Toda a gente conhece o pé direito de Dennis Bergkamp.

Desse pé saíram alguns dos melhores momentos do futebol moderno. Ficámos familiarizados com aquele metatarso.

Como também ficámos familiarizados com os berros do locutor holandês no golo de Bergkamp à Argentina no Mundial de 1998.

Este foi também um dos melhores golos de sempre em Mundiais (juntamente com o relato claro).

Mas o que nos traz aqui é outro golo antológico da vasta galeria de Bergkamp – o golo ao Newcastle naquele sábado 2 de março de 2002.

 

O Arsenal chegou à 28ª jornada no terceiro lugar a casa do Newcastle, segundo classificado (dez jornadas depois os londrinos seriam coroados campeões).

O momento de viragem começou aos 11 minutos desse jogo em St James’ Park.

Depois de uma assistência de Robert Pires, Bergkamp marcou aquele que foi votado o melhor golo de sempre da Premier League.

Para quem acha exagerado, também foi votado o melhor golo de sempre do Arsenal. Melhor?

Uma inspiração que levaria os Gunners até ao título nessa época, com uma série de 14 vitórias seguidas até final.

Claro que foi intencional

O holandês recebeu a bola de costas para a baliza, mandou-a por um lado e contornou Nikos Dabizas pelo outro, deixando o defesa grego às aranhas.

Depois no frente a frente com o guarda-redes, vestiu a pele de James Bond e com toda a calma do mundo desviou a bola de um desesperado Shay Given.

O movimento de Bergkamp foi tão estranho e humanamente quase impossível que depressa surgiu o debate se ele queria fazer aquilo mesmo assim.

«I saw Dennis do stuff like that in training – of course he f** king meant it» disse o colega Ian Wright na altura

“Na semana a seguir ao golo, ‘Tinhas intenção de fazer aquilo?’ era a pergunta que toda a gente me fazia”, relembra agora Bergkamp à revista FourFourTwo, que fez capa dos 25 anos da chegada do holandês a Inglaterra.

«I couldn’t understand what people meant by the question.

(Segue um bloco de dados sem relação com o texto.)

(** * Supermarket sales dashboard: the data pipeline of [supermarket_eda.py]

    The dashboard loads a table of sales, narrows it with the sidebar
    filters and hands the narrowed table to the methods of [Dashboard], each
    of which reduces it to the figures of one chart or message.  This file
    embeds that pipeline: the table is a list of rows, a pandas column is the
    list of one field, a missing cell ([NaN], [NaT]) is [None], an exception
    is the [Raise] branch of [result].

    Amounts are whole numbers (a number of the smallest currency unit) and
    ratings are rationals; sums and means are first given exactly.  What the
    64-bit numbers of the program make of a sum ([int64] wraps around,
    [float64] rounds) is modelled apart, in the part on machine numbers, and
    the rounding of [float64] on fractions is not part of the model.  Text is
    ASCII: the letter case of [str.title] and [str.lower] is that of the 52
    ASCII letters.

    The pandas and numpy operations the program calls are modelled after
    their documented behaviour, under the names they have in the source. *)

From Stdlib Require Import ZArith QArith Reals Lra Lia String Ascii.
From Stdlib Require OrderedTypeEx.
From stdpp Require Import base option list sorting gmap strings.

Local Open Scope Z_scope.

(** ** Exceptions *)

Inductive exn : Type :=
| ValueError
| KeyError
| AttributeError.

Inductive result (A : Type) : Type :=
| Ok (a : A)
| Raise (e : exn).
Arguments Ok {A} a.
Arguments Raise {A} e.

#[global] Instance result_ret : MRet result := λ A a, Ok a.
#[global] Instance result_bind : MBind result := λ A B f m,
  match m with
  | Ok a => f a
  | Raise e => Raise e
  end.

Definition raises {A} (m : result A) : Prop := ∃ e, m = Raise e.

(** ** The table *)

(** A row of the table.  [D] and [T] are the types of the [date] and
    [total] cells: text as read from the file, values once loaded. *)
Record row_of (D T : Type) : Type := mkRow {
  city : option string;
  product_line : option string;
  gender : option string;
  customer_type : option string;
  payment : option string;
  date : D;
  unit_price : option Z;
  quantity : option Z;
  total : T;
  rating : option Q
}.
Arguments mkRow {D T}.
Arguments city {D T}.
Arguments product_line {D T}.
Arguments gender {D T}.
Arguments customer_type {D T}.
Arguments payment {D T}.
Arguments date {D T}.
Arguments unit_price {D T}.
Arguments quantity {D T}.
Arguments total {D T}.
Arguments rating {D T}.

Abbreviation Row := (row_of (option Z) (option Z)).

(** [has_date] records whether the table has a [date] column; without one
    the [date] field of its rows is never read. *)
Record DataFrame : Type := mkDataFrame {
  has_date : bool;
  rows : list Row
}.

Definition with_rows (df : DataFrame) (l : list Row) : DataFrame :=
  {| has_date := has_date df; rows := l |}.

Definition column {A} (f : Row → A) (df : DataFrame) : list A := f <$> rows df.

(** ** Boolean masks *)

(** [df[col].isin(values)] *)
Definition isin (col values : list (option string)) : list bool :=
  (λ v, bool_decide (v ∈ values)) <$> col.

(** [df['date'] >= t] and [df['date'] <= t]; a comparison with [NaT] is
    false. *)
Definition date_ge (col : list (option Z)) (t : Z) : list bool :=
  (λ d, match d with Some x => bool_decide (t ≤ x) | None => false end) <$> col.
Definition date_le (col : list (option Z)) (t : Z) : list bool :=
  (λ d, match d with Some x => bool_decide (x ≤ t) | None => false end) <$> col.

(** [m1 & m2] *)
Definition mask_and (m1 m2 : list bool) : list bool := zip_with andb m1 m2.

(** [df[mask]]: a new table with the rows whose mask entry is true. *)
Fixpoint getitem_mask {A} (l : list A) (mask : list bool) : list A :=
  match l, mask with
  | x :: l', b :: mask' =>
      if b then x :: getitem_mask l' mask' else getitem_mask l' mask'
  | _, _ => []
  end.

(** ** The sidebar selection and the filter of [main] *)

Record Selection : Type := mkSelection {
  start_date : Z;
  end_date : Z;
  city_filter : list (option string);
  product_filter : list (option string);
  gender_filter : list (option string)
}.

(** Line 150: [df = df[(df['date'] >= start) & (df['date'] <= end)]], under
    the guard ['date' in df.columns]. *)
Definition date_step (S : Selection) (df : DataFrame) : DataFrame :=
  if has_date df then
    with_rows df
      (getitem_mask (rows df)
         (mask_and (date_ge (column date df) (start_date S))
                   (date_le (column date df) (end_date S))))
  else df.

(** Lines 156-160: the three [isin] masks joined with [&]. *)
Definition category_step (S : Selection) (df : DataFrame) : DataFrame :=
  with_rows df
    (getitem_mask (rows df)
       (mask_and
          (mask_and (isin (column city df) (city_filter S))
                    (isin (column product_line df) (product_filter S)))
          (isin (column gender df) (gender_filter S)))).

Definition apply_filters (S : Selection) (df : DataFrame) : DataFrame :=
  category_step S (date_step S df).

(** The filter as the specification words it, row by row. *)
Definition in_range (S : Selection) (r : Row) : Prop :=
  ∃ d, date r = Some d ∧ start_date S ≤ d ≤ end_date S.

Definition selected (S : Selection) (with_date : bool) (r : Row) : Prop :=
  city r ∈ city_filter S ∧
  product_line r ∈ product_filter S ∧
  gender r ∈ gender_filter S ∧
  (with_date = true → in_range S r).

#[global] Instance in_range_dec S r : Decision (in_range S r).
Proof.
  unfold in_range. destruct (date r) as [d|].
  - destruct (decide (start_date S ≤ d ≤ end_date S)) as [H|H].
    + left. eauto.
    + right. intros (d' & [= <-] & H'). auto.
  - right. intros (d' & [=] & _).
Defined.

#[global] Instance selected_dec S b r : Decision (selected S b r).
Proof. unfold selected. apply _. Defined.

(** ** The object store

    [main] rebinds the name [df] to the result of each indexing step.  The
    tables live in a store of objects; [df[mask]] allocates a new object and
    writes to none. *)

Definition obj := positive.
Abbreviation store := (gmap obj DataFrame).

Definition State (A : Type) : Type := store → A * store.

#[global] Instance state_ret : MRet State := λ A a σ, (a, σ).
#[global] Instance state_bind : MBind State := λ A B f m σ,
  let '(a, σ') := m σ in f a σ'.

Definition alloc (df : DataFrame) : State obj :=
  λ σ, let l := fresh (dom σ) in (l, <[l := df]> σ).

Definition deref (l : obj) : State (option DataFrame) :=
  λ σ, (σ !! l, σ).

(** Lines 146-160 on the store: [df] is the object returned by [load_data],
    the result is the object bound to [filtered]. *)
Definition main_filter (S : Selection) (df : obj) : State (option obj) :=
  o ← deref df;
  match o with
  | None => mret None
  | Some d =>
      df1 ← (if has_date d then alloc (date_step S d) else mret df);
      o1 ← deref df1;
      match o1 with
      | None => mret None
      | Some d1 => filtered ← alloc (category_step S d1); mret (Some filtered)
      end
  end.

(** ** Reductions of a column *)

(** [Series.sum()], exactly: missing cells are skipped, the empty sum is
    0. *)
Definition sum_skipna (col : list (option Z)) : Z :=
  foldr (λ c acc, default 0 c + acc) 0 col.

Definition sum_total (l : list Row) : Z := sum_skipna (total <$> l).

Definition Qsum (l : list Q) : Q := foldr Qplus (0#1)%Q l.

(** [Series.mean()], exactly: the mean of the cells present, [NaN] when
    there are none. *)
Definition mean_skipna (col : list (option Q)) : option Q :=
  match omap (λ c, c) col with
  | [] => None
  | v :: vs => Some (Qred (Qsum (v :: vs) / inject_Z (Z.of_nat (length (v :: vs)))))
  end.

(** ** Series: labelled values *)

Abbreviation Series := (list (string * Z)).

(** Adding one row to the groups, which are kept in ascending order of
    their label. *)
Fixpoint group_add (k : string) (v : Z) (acc : Series) : Series :=
  match acc with
  | [] => [(k, v)]
  | (k', v') :: acc' =>
      match String.compare k k' with
      | Eq => (k', v' + v) :: acc'
      | Lt => (k, v) :: acc
      | Gt => (k', v') :: group_add k v acc'
      end
  end.

(** [df.groupby(key)['total'].sum()]: one entry per label, labels ascending,
    rows without a label left out, missing totals skipped. *)
Definition groupby_sum (key : Row → option string) (l : list Row) : Series :=
  foldl (λ acc r,
           match key r with
           | Some k => group_add k (default 0 (total r)) acc
           | None => acc
           end) [] l.

(** [Series.idxmax()]: the label of the first largest value; an empty series
    raises [ValueError]. *)
Fixpoint argmax_from (best : string * Z) (s : Series) : string :=
  match s with
  | [] => best.1
  | (k, v) :: s' =>
      if bool_decide (best.2 < v) then argmax_from (k, v) s'
      else argmax_from best s'
  end.

Definition idxmax (s : Series) : result string :=
  match s with
  | [] => Raise ValueError
  | x :: s' => Ok (argmax_from x s')
  end.

(** [Series.max()]: [NaN] on an empty series. *)
Definition series_max (s : Series) : option Z :=
  match s with
  | [] => None
  | x :: s' => Some (foldl Z.max x.2 (snd <$> s'))
  end.

(** ** Sorting

    [sort_values] is called with its default [kind='quicksort'], which
    promises a sorted rearrangement and nothing about the order of equal
    keys.  [ArgSort] is that promise. *)

Class ArgSort : Type := {
  argsort : ∀ A : Type, (A → Z) → list A → list A;
  argsort_Permutation : ∀ A (key : A → Z) (l : list A), argsort A key l ≡ₚ l;
  argsort_Sorted : ∀ A (key : A → Z) (l : list A),
      Sorted (λ x y, key x ≤ key y) (argsort A key l)
}.
Arguments argsort {_ A} key l.

(** pandas' [nargsort]: the entries with a key are sorted, reversed before
    and after the sort when descending, and the entries without a key are
    put last. *)
Definition nargsort `{ArgSort} {A} (key : A → option Z) (ascending : bool)
    (l : list A) : list A :=
  let non_nans := filter (λ x, is_Some (key x)) l in
  let nans := filter (λ x, key x = None) l in
  let k x := default 0 (key x) in
  (if ascending then argsort k non_nans
   else reverse (argsort k (reverse non_nans))) ++ nans.

(** [Series.sort_values()] *)
Definition sort_values `{ArgSort} (s : Series) : Series :=
  nargsort (λ e, Some e.2) true s.

(** [df.sort_values('date', ascending=False)]; [KeyError] without the
    column. *)
Definition sort_values_date_desc `{ArgSort} (df : DataFrame) : result DataFrame :=
  if has_date df then Ok (with_rows df (nargsort date false (rows df)))
  else Raise KeyError.

(** [df.head(n)] *)
Definition head (n : nat) (df : DataFrame) : DataFrame :=
  with_rows df (take n (rows df)).

(** [Series.unique()]: the distinct values in order of first appearance. *)
Definition unique {A} `{EqDecision A} (l : list A) : list A :=
  reverse (remove_dups (reverse l)).

(** [Series.value_counts()]: the labels present with their number of
    occurrences, sorted by descending count. *)
Definition value_counts `{ArgSort} (col : list (option string)) : Series :=
  let labels := unique (omap (λ c, c) col) in
  let counts := (λ k, (k, Z.of_nat (length (filter (λ c, c = Some k) col)))) <$> labels in
  nargsort (λ e, Some e.2) false counts.

(** ** Text: [str.title()]

    Titlecase over ASCII letters: a letter that follows a letter is
    lowered, any other letter is raised; other characters are kept and end
    the word. *)

Definition is_upper (c : ascii) : bool :=
  let n := nat_of_ascii c in (65 <=? n)%nat && (n <=? 90)%nat.
Definition is_lower (c : ascii) : bool :=
  let n := nat_of_ascii c in (97 <=? n)%nat && (n <=? 122)%nat.
Definition is_cased (c : ascii) : bool := is_upper c || is_lower c.
Definition to_upper (c : ascii) : ascii :=
  if is_lower c then ascii_of_nat (nat_of_ascii c - 32) else c.
Definition to_lower (c : ascii) : ascii :=
  if is_upper c then ascii_of_nat (nat_of_ascii c + 32) else c.

Fixpoint title_from (previous_is_cased : bool) (s : string) : string :=
  match s with
  | EmptyString => EmptyString
  | String c s' =>
      String (if previous_is_cased then to_lower c else to_upper c)
             (title_from (is_cased c) s')
  end.

Definition title (s : string) : string := title_from false s.

(** [Series.str.title()]: missing cells stay missing. *)
Definition str_title (col : list (option string)) : list (option string) :=
  (λ c : option string, title <$> c) <$> col.

(** ** The methods of [Dashboard] *)

Section dashboard.
Context `{ArgSort}.

(** [show_kpis]: the three metrics. *)
Definition show_kpis (df : DataFrame) : Z * option Q * nat :=
  (sum_skipna (column total df), mean_skipna (column rating df), length (rows df)).

(** [sales_by_product]: [grouped] feeds the bar chart and then the pie
    chart. *)
Record product_charts : Type := mkProductCharts {
  barh : Series;
  pie : Series
}.

Definition sales_by_product (df : DataFrame) : product_charts :=
  let grouped := sort_values (groupby_sum product_line (rows df)) in
  {| barh := grouped; pie := grouped |}.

I didn’t see the goal on television for several days, and so many people were asking me that I thought, ‘ OK, I have to see what they saw’. I watched it back, and then I could understand what they meant. The pass from Pires was slightly behind me and I was adjusting myself to the situation, because I wanted to go through on goal with one touch. I touched the ball, but my body was already turning the other way, so it looked quite good! For many goals, players just decide at the last moment what they’re going to do. That was the same with me. I’m glad it looked like that, and that everyone is still talking about it today» Bergkamp

 

O Arsenal ganhou esse jogo 2-0 em St James’ Park, terminando o campeonato com mais 10 vitórias seguidas e ultrapassando o Manchester United na corrida ao título.

 

 

Duas época depois, Bergkamp integraria uma das melhores equipas de sempre de Inglaterra – o Arsenal que viria a sagrar-se campeão invicto, formando aí a lenda dos “Invincibles”.